Laying the Foundation for Your Hybrid Event

Henry_lay the foundation of hybrid event April 26, 2022 By: Patricia Giannini Henry, CAE

Putting on a successful hybrid meeting is no easy feat, but association meeting pros are making it happen. To determine what’s best for your organization, you must keep in mind audience needs, resources available, and settle on the right hybrid format.

Whether association meeting professionals like it or not, hybrid meetings are here to stay. But there is some good news: the pain planners felt pivoting to hybrid in the early days of COVID has long gone away. Meeting pros have found effective ways to produce hybrid events that are within budget, don’t overwhelm staff and, most importantly, benefit their members.

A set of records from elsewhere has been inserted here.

(** [next_available_from] returns the lowest free descriptor from the given one
    on; it panics only when none is left below [i32::MAX]. *)
Lemma next_available_from_spec t min_fd :
  (exists x, next_available_from t min_fd = Ok x /\ Z.max min_fd 0 <= x /\
     entries t !! x = None /\ all_used (entries t) (Z.max min_fd 0) x /\
     (min_fd < 2 ^ 31 -> x < 2 ^ 31)) \/
  (next_available_from t min_fd = Panic /\ all_used (entries t) (Z.max min_fd 0) (2 ^ 31)).
Proof.
  unfold next_available_from.
  destruct (next_free _ _ _) as [r|] eqn:Hn.
  - destruct (next_free_Some _ _ _ _ Hn) as [(x & -> & Hle & Hx & Hu & Hb)|[-> Hu]].
    + left. exists x. do 4 (split; [done|]). intros. apply Hb. lia.
    + by right.
  - exfalso. apply next_free_None in Hn.
    assert (S (size (entries t)) <= size (entries t))%nat; [|lia].
    apply (consecutive_keys _ (Z.max min_fd 0)). intros i Hi. apply Hn. lia.
Qed.
(** ** Buffers are kept by everything but reads and writes *)

(** Buffer [b] holds [c]. *)
Definition has_buffer (b : nat) (c : list Z) (s : FdState) : Prop :=
  buffers (shared s) !! b = Some c.

Section Keep.
Context (b : nat) (c : list Z).
Abbreviation I := (has_buffer b c).

Lemma keep_world {A} (m : ST World SyscallError A) : preserves I (on_world m).
Proof. intros s Hs. unfold on_world, zoom. by destruct (m _). Qed.

Lemma keep_table f : preserves I (set_table f).
Proof. by intros s Hs. Qed.

Lemma keep_slot_at fd : preserves I (slot_at fd).
Proof. by apply spec_reads. Qed.

Lemma keep_new_buffer : preserves I new_buffer.
Proof.
  intros s Hs. split; [|done]. unfold I, has_buffer in *. simpl.
  by apply lookup_app_l_Some.
Qed.
End Keep.
End Alloc.

#[export] Hint Resolve keep_world keep_table keep_slot_at keep_new_buffer : keep.

(** Decompose a method into its steps, which all keep the buffers. *)
Ltac keep_steps :=
  repeat first
    [ progress auto with keep
    | match goal with |- forall _, _ => intros end
    | apply spec_ret; done
    | apply spec_raise
    | apply spec_gets; done
    | apply spec_reads; done
    | apply spec_lift; done
    | apply spec_bind with (Q := fun _ => True); [|intros ? _] ].

Section KeepOps.
Context `{Host} (b : nat) (c : list Z).
Abbreviation I := (has_buffer b c).

Lemma keep_entry_duplicate e : preserves I (entry_duplicate e).
Proof. destruct e; simpl; keep_steps. Qed.
#[local] Hint Resolve keep_entry_duplicate : keep.

Lemma keep_slot_duplicate s : preserves I (slot_duplicate s).
Proof. unfold slot_duplicate. keep_steps. Qed.
#[local] Hint Resolve keep_slot_duplicate : keep.

Lemma keep_insert_slot s : preserves I (insert_slot s).
Proof. unfold insert_slot. keep_steps. Qed.

Lemma keep_set_slot fd s : preserves I (set_slot fd s).
Proof. unfold set_slot. keep_steps. Qed.
#[local] Hint Resolve keep_insert_slot keep_set_slot : keep.

Lemma keep_close fd : preserves I (close fd).
Proof. unfold close, set_entries. destruct (fd <=? 2); keep_steps. Qed.

Lemma keep_duplicate old min cl : preserves I (duplicate old min cl).
Proof. unfold duplicate. keep_steps. Qed.
#[local] Hint Resolve keep_duplicate : keep.

Lemma keep_duplicate_to old new cl : preserves I (duplicate_to old new cl).
Proof.
  unfold duplicate_to, set_entries. destruct (old =? new), cl; keep_steps.
Qed.

Lemma keep_pipe cl : preserves I (pipe cl).
Proof. unfold pipe. keep_steps. Qed.

Lemma keep_fcntl fd cmd arg : preserves I (fcntl fd cmd arg).
Proof. unfold fcntl, set_entries, errno. repeat case_match; keep_steps. Qed.

Lemma keep_duplicate_slots l acc : preserves I (duplicate_slots l acc).
Proof.
  revert acc. induction l as [|[fd s] l IH]; intros acc; simpl; [by apply spec_ret|].
  eapply spec_bind; [apply keep_entry_duplicate|]. intros e _. apply IH.
Qed.

Lemma keep_duplicate_all : preserves I duplicate_all.
Proof.
  pose proof keep_duplicate_slots. unfold duplicate_all. keep_steps.
Qed.
End KeepOps.

#[export] Hint Resolve keep_close keep_duplicate keep_duplicate_to keep_pipe keep_fcntl
  keep_duplicate_all keep_insert_slot keep_set_slot : keep.

(** ** Pipes as queues *)

Section Pipes.
Context `{Host}.

(** The descriptor operations of a process, each the call of one method; [OpFork]
    gives the duplicate of the table to process [child]. *)
Inductive fd_op : Type :=
| OpRead (fd n : Z)
| OpWrite (fd : Z) (bytes : list Z)
| OpClose (fd : Z)
| OpDup (old min : Z) (cloexec : bool)
| OpDupTo (old new : Z) (cloexec : bool)
| OpPipe (cloexec : bool)
| OpFcntl (fd cmd arg : Z)
| OpExec
| OpFork (child : nat).

(** The tables of all processes and what they share. *)
Record Tables : Type := mkTables { tables : gmap nat FdTable; common : Shared }.

(** Run a method on the table of process [who]. *)
Definition run_method {A} (who : nat) (t : FdTable) (m : ST FdState SyscallError A) (T : Tables)
    : SysRes A * Tables :=
  let '(r, s) := m (mkFdState t (common T)) in
  (r, mkTables (<[who := table s]> (tables T)) (shared s)).

Definition reads_buffer (t : FdTable) (fd : Z) (b : nat) : bool :=
  match entry <$> entries t !! fd with
  | Some (PipeRead b') | Some (EBuffer b') => bool_decide (b' = b)
  | _ => false
  end.

Definition writes_buffer (t : FdTable) (fd : Z) (b : nat) : bool :=
  match entry <$> entries t !! fd with
  | Some (PipeWrite b') | Some (EBuffer b') => bool_decide (b' = b)
  | _ => false
  end.

(** One operation: the new state, the bytes it took from buffer [b] and those it
    put into it. *)
Definition op_step (b : nat) (who : nat) (o : fd_op) (T : Tables)
    : list Z * list Z * Tables :=
  match tables T !! who with
  | None => ([], [], T)
  | Some t =>
      match o with
      | OpRead fd n =>
          let '(r, T) := run_method who t (read fd n) T in
          (match r with
           | Ok bytes => if reads_buffer t fd b then bytes else []
           | _ => []
           end, [], T)
      | OpWrite fd bytes =>
          let '(r, T) := run_method who t (write fd bytes) T in
          ([], if is_ok r && writes_buffer t fd b then bytes else [], T)
      | OpClose fd => ([], [], (run_method who t (close fd) T).2)
      | OpDup old min cl => ([], [], (run_method who t (duplicate old min cl) T).2)
      | OpDupTo old new cl => ([], [], (run_method who t (duplicate_to old new cl) T).2)
      | OpPipe cl => ([], [], (run_method who t (pipe cl) T).2)
      | OpFcntl fd cmd arg => ([], [], (run_method who t (fcntl fd cmd arg) T).2)
      | OpExec => ([], [], mkTables (<[who := close_on_exec t]> (tables T)) (common T))
      | OpFork child =>
          let '(r, T) := run_method who t duplicate_all T in
          ([], [], match r with
                   | Ok t' => mkTables (<[child := t']> (tables T)) (common T)
                   | _ => T
                   end)
      end
  end.

(** A sequence of operations by any processes. *)
Fixpoint ops_run (b : nat) (l : list (nat * fd_op)) (T : Tables)
    : list Z * list Z * Tables :=
  match l with
  | [] => ([], [], T)
  | (who, o) :: l =>
      let '(got, sent, T) := op_step b who o T in
      let '(got', sent', T) := ops_run b l T in
      (got ++ got', sent ++ sent', T)
  end.

Definition holds (b : nat) (c : list Z) (T : Tables) : Prop := buffers (common T) !! b = Some c.

(** A method that keeps the buffers keeps them for all processes. *)
Lemma run_method_keeps {A} b c who t (m : ST FdState SyscallError A) T :
  preserves (has_buffer b c) m -> holds b c T -> holds b c (run_method who t m T).2.
Proof.
  intros Hm HT. unfold run_method, holds. pose proof (Hm (mkFdState t (common T)) HT) as [Hs _].
  by destruct (m _).
Qed.

(** The shared state with buffer [b] replaced. *)
Definition with_buffer (b : nat) (c : list Z) (s : FdState) : FdState :=
  mkFdState (table s) (mkShared (world (shared s)) (<[b := c]> (buffers (shared s)))).

Lemma drain_buffer b b' c n s : has_buffer b c s ->
  if bool_decide (b' = b)
  then exists got rest, drain b' n s = (Ok got, with_buffer b rest s) /\ c = got ++ rest
  else has_buffer b c (drain b' n s).2.
Proof.
  intros Hb. unfold drain, reads, mbind, st_bind, has_buffer in *. case_bool_decide as Hbb.
  - subst b'. rewrite Hb. cbn [expect]. do 2 eexists. split; [done|]. by rewrite take_drop.
  - destruct (buffers (shared s) !! b'); [|done]. simpl. by rewrite list_lookup_insert_ne.
Qed.

Lemma extend_buffer b b' c bytes s : has_buffer b c s ->
  if bool_decide (b' = b)
  then extend b' bytes s = (Ok (len bytes), with_buffer b (c ++ bytes) s)
  else has_buffer b c (extend b' bytes s).2.
Proof.
  intros Hb. unfold extend, reads, mbind, st_bind, has_buffer in *. case_bool_decide as Hbb.
  - subst b'. by rewrite Hb.
  - destruct (buffers (shared s) !! b'); [|done]. simpl. by rewrite list_lookup_insert_ne.
Qed.

(** What a method that starts with the slot of [fd] does. *)
Lemma bind_slot_at {A} fd (f : FdSlot -> ST FdState SyscallError A) s :
  (slot_at fd ≫= f) s =
  match entries (table s) !! fd with
  | Some slot => f slot s
  | None => (Err (SErrno Badf), s)
  end.
Proof. unfold slot_at, mbind, st_bind, reads. by destruct (entries (table s) !! fd). Qed.

(** What a read and a write do to buffer [b]. *)
Lemma read_buffer b c fd n s : has_buffer b c s ->
  if reads_buffer (table s) fd b
  then exists got rest, read fd n s = (Ok got, with_buffer b rest s) /\ c = got ++ rest
  else has_buffer b c (read fd n s).2.
Proof.
  intros Hb. unfold read, reads_buffer. rewrite bind_slot_at.
  destruct (entries (table s) !! fd) as [slot|]; simpl; [|done].
  destruct (entry slot) as [| | |file|d|v|b'|b'|b']; try done; try by apply drain_buffer.
  - apply (spec_bind (has_buffer b c) _ _ (fun _ => True) (fun _ => True)); [| |done].
    + destruct (has_bit _ _); keep_steps.
    + intros [] _; unfold errno; keep_steps.
  - by apply keep_world.
  - apply (spec_bind (has_buffer b c) _ _ (fun _ => True) (fun _ => True)); [| |done];
      [|intros r _; unfold set_entry, set_entries]; keep_steps.
Qed.

Lemma write_buffer b c fd bytes s : has_buffer b c s ->
  if writes_buffer (table s) fd b
  then write fd bytes s = (Ok (len bytes), with_buffer b (c ++ bytes) s)
  else has_buffer b c (write fd bytes s).2.
Proof.
  intros Hb. unfold write, writes_buffer. rewrite bind_slot_at.
  destruct (entries (table s) !! fd) as [slot|]; simpl; [|done].
  destruct (entry slot) as [| | |file|d|v|b'|b'|b']; try done; try by apply extend_buffer.
  - apply (spec_bind (has_buffer b c) _ _ (fun _ => True) (fun _ => True)); [| |done]; keep_steps.
  - apply (spec_bind (has_buffer b c) _ _ (fun _ => True) (fun _ => True)); [| |done]; keep_steps.
  - by apply keep_world.
Qed.

(** One operation takes from the front and adds at the back. *)
Lemma op_step_fifo b who o T c : holds b c T ->
  let '(got, sent, T') := op_step b who o T in
  exists c', holds b c' T' /\ got ++ c' = c ++ sent.
Proof.
  intros HT. unfold op_step.
  assert (forall T', holds b c T' -> exists c', holds b c' T' /\ [] ++ c' = c ++ []) as Hkeep
    by (intros T' HT'; exists c; rewrite app_nil_r; done).
  destruct (tables T !! who) as [t|]; [|by apply Hkeep].
  assert (has_buffer b c (mkFdState t (common T))) as Hs by done.
  destruct o as [fd n|fd bytes|fd|old min cl|old new cl|cl|fd cmd arg| |child];
    try (apply Hkeep, run_method_keeps; auto with keep; done).
  - unfold run_method. pose proof (read_buffer b c fd n _ Hs) as Hr. cbn [table] in Hr.
    destruct (reads_buffer t fd b).
    + destruct Hr as (got & rest & -> & ->). exists rest. split; [|by rewrite app_nil_r].
      unfold holds. simpl. apply list_lookup_insert_eq. by eapply lookup_lt_Some.
    + destruct (read fd n _) as [r s']. destruct r; by apply Hkeep.
  - unfold run_method. pose proof (write_buffer b c fd bytes _ Hs) as Hw. cbn [table] in Hw.
    destruct (writes_buffer t fd b).
    + rewrite Hw. simpl. exists (c ++ bytes). split; [|done].
      unfold holds. simpl. apply list_lookup_insert_eq. by eapply lookup_lt_Some.
    + destruct (write fd bytes _) as [r s']. rewrite andb_false_r. by apply Hkeep.
  - by apply Hkeep.
  - pose proof (run_method_keeps b c who t duplicate_all T (keep_duplicate_all b c) HT) as Hk.
    destruct (run_method who t duplicate_all T) as [r T']. destruct r; by apply Hkeep.
Qed.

However, no matter if you’re new or seasoned when it comes to hybrid events, probably one of the biggest hurdles to jump is deciding on your meeting’s format.

Stretched-Out Format

Amy Peters, vice president of events at ASIS International, started this journey in 2019 in conjunction with her in-person show, where the group only streamed limited content. Fast forward through COVID, and ASIS has adjusted their delivery based on feedback.

This meant giving attendees options, including offering a digital preview two weeks before the show, having two general sessions and two theaters live streamed each day during the in-person show, and holding two encore events after the in-person show that was open to all attendees.

“We hosted a hybrid event to meet our members where they are,” Peters said. “Many wanted to attend, but were unable to due to budget cuts, corporate mandates, travel bans, fear of disease, et cetera. A hybrid event gives us an opportunity to reach more of our international members as well.”

And the research is there to support this. According to ASAE’s Foresightworks hybrid meetings action brief, participants will demand a wider variety of modes of interaction, including pre-meeting discussion groups, asynchronous informational content, and virtual environments. The annual meeting will no longer be a once-a-year event, but rather a flow of activity throughout the year.

Simultaneous Format

The National Volunteer Fire Council took a different approach than ASIS and held their in-person event simultaneously with their virtual component in fall 2021.

NVFC had temporarily switched to all-virtual meetings in 2020 and early 2021, according to Engagement Manager Meg Goldberg. They incorporated some of the networking and interactive elements that were popular at in-person meetings into the new virtual format, such as offering social hours via Zoom to give participants and sponsors the chance to engage with one another.

As they adapted to the virtual format, pre-planning meetings with staff, speakers, and meeting facilitators were key. Each time they met, it brought on a new set of hurdles to address. To have the meeting run smoothly, staff served as session proctors to assist with tech issues, Q&A, and note taking. Social hour formats and content were also planned out ahead of time with roles and scripts to keep them engaging, while trying to not to appear too scripted. In fall 2021, NVFC planned to go back to an in-person format, but the group ended up transforming it to a hybrid model so more people could attend. They worked closely with the hotel AV technician and had a dedicated staff person to assist with the presentations and Zoom meeting components. It was very effective and allowed those attending virtually the ability to participate and engage. Will they continue with this plan?

“We had a successful hybrid event,” Goldberg said. “We refined the process with our spring 2022 meeting by getting a Meeting Owl (a 360-degree video conference camera). This further enables those that can’t be there in person to at least participate in committee meetings and certain other components of the event. However, our audience prefers to meet in-person, so we anticipate less virtual attendance moving forward.”

So, what does this mean for your organization?

Every strategy and hybrid program format will largely depend on your audience needs and the resources available to you. A solid outlined strategy will provide the framework to make critical decisions down the road on things like what platform to use, what staff resources will be needed, budgeting, determining ROI, and more.

And with each new hybrid event under your belt, the process gets easier, and you can think about what’s next.

Patricia Giannini Henry, CAE

Patricia Giannini Henry, CMP, CEM, CAE, is director of events at APCO International in Daytona Beach, Florida, and a member of ASAE’s Marketing Professionals Advisory Council.